Symmetry, identifiability, and prediction uncertainties in multistage clonal expansion (MSCE) models of carcinogenesis.

Many models of exposure-related carcinogenesis, including traditional linearized multistage models and more recent two-stage clonal expansion (TSCE) models, belong to a family of models in which cells progress between successive stages-possibly undergoing proliferation at some stages-at rates that may depend (usually linearly) on biologically effective doses. Biologically effective doses, in turn, may depend nonlinearly on administered doses, due to PBPK nonlinearities. This article provides an exact mathematical analysis of the expected number of cells in the last ("malignant") stage of such a "multistage clonal expansion" (MSCE) model as a function of dose rate and age.
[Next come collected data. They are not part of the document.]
(* ===== verification/SubmitTheory.v ===== *)
(** What a refresh does to the submissions of a user: the fetched list is
    normalised, and storing it never loses rows. *)
From S2P Require Export SpiderLoad.

(** ** Normalisation *)

Definition usable (item : SubmitLog) : bool :=
  negb (bool_decide (trim_space (s_SubmitID item) = "") || time_is_zero (s_Time item)).

(** The usable items that the platform reported under [id]. *)
Definition reported (id : string) (item : SubmitLog) : bool :=
  usable item && bool_decide (trim_space (s_SubmitID item) = id).

(** After the items [done], the list holds one row per reported number, the one
    reported last. *)
Record norm_inv (userId : Z) (platform : string) (done : list SubmitLog) (st : norm_state) : Prop := {
  ni_index id i : ns_index st !! id = Some i <->
    exists x, ns_logs st !! i = Some x /\ s_SubmitID x = id;
  ni_last id : (exists i, ns_index st !! id = Some i) <-> where_ (reported id) done <> [];
  ni_value i x : ns_logs st !! i = Some x ->
    exists item, last (where_ (reported (s_SubmitID x)) done) = Some item /\
                 x = normalize_item userId platform item;
  ni_count : ns_skipped st + Z.of_nat (length (ns_logs st)) = Z.of_nat (length done)
}.

Lemma norm_inv_start u p : norm_inv u p [] (Norm [] ∅ 0).
Proof.
  split; simpl.
  - intros id i. split; [by rewrite lookup_empty|]. intros (x & Hx & _). by rewrite lookup_nil in Hx.
  - intros id. split; [|done]. intros [i Hi]. by rewrite lookup_empty in Hi.
  - intros i x Hx. by rewrite lookup_nil in Hx.
  - done.
Qed.

Lemma where_snoc {A} (p : A -> bool) l x :
  where_ p (l ++ [x]) = where_ p l ++ if p x then [x] else [].
Proof. rewrite where_app. simpl. by destruct (p x). Qed.

Lemma last_where_snoc {A} (p : A -> bool) l x :
  last (where_ p (l ++ [x])) = if p x then Some x else last (where_ p l).
Proof. rewrite where_snoc. destruct (p x); [by rewrite last_snoc | by rewrite app_nil_r]. Qed.

Lemma reported_id u p item id :
  usable item = true -> reported id item = bool_decide (s_SubmitID (normalize_item u p item) = id).
Proof. intros Hu. unfold reported. by rewrite Hu. Qed.

Lemma norm_inv_skip u p done st item :
  norm_inv u p done st -> usable item = false ->
  norm_inv u p (done ++ [item]) (Norm (ns_logs st) (ns_index st) (ns_skipped st + 1)).
Proof.
  intros [H1 H2 H3 H4] Hu.
  assert (forall id, reported id item = false) as Hr by (intros id; unfold reported; by rewrite Hu).
  split; simpl; [done| | |].
  - intros id. by rewrite where_snoc, Hr, app_nil_r.
  - intros i x Hx. rewrite last_where_snoc, Hr. by eapply H3.
  - rewrite length_app. simpl. lia.
Qed.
The solution displays symmetries such that several distinct sets of parameter values provide identical fits to all epidemiological data, make identical predictions about the effects on risk of changes in exposure levels or timing, and yet make significantly different predictions about the effects on risk of changes in the composition of exposure that affect the pharmacodynamic dose-response relation. Several different predictions for the effects of such an intervention (such as reducing carcinogenic constituents of an exposure) that acts on only one or a few stages of the carcinogenic process may be equally consistent with all preintervention epidemiological data. This is an example of nonunique identifiability of model parameters and predictions from data. The new results on nonunique model identifiability presented here show that the effects of an intervention on changing age-specific cancer risks in an MSCE model can be either large or small, but that which is the case cannot be predicted from preintervention epidemiological data and knowledge of biological effects of the intervention alone. Rather, biological data that identify which rate parameters hold for which specific stages are required to obtain unambiguous predictions. From epidemiological data alone, only a set of equally likely alternative predictions can be made for the effects on risk of such interventions.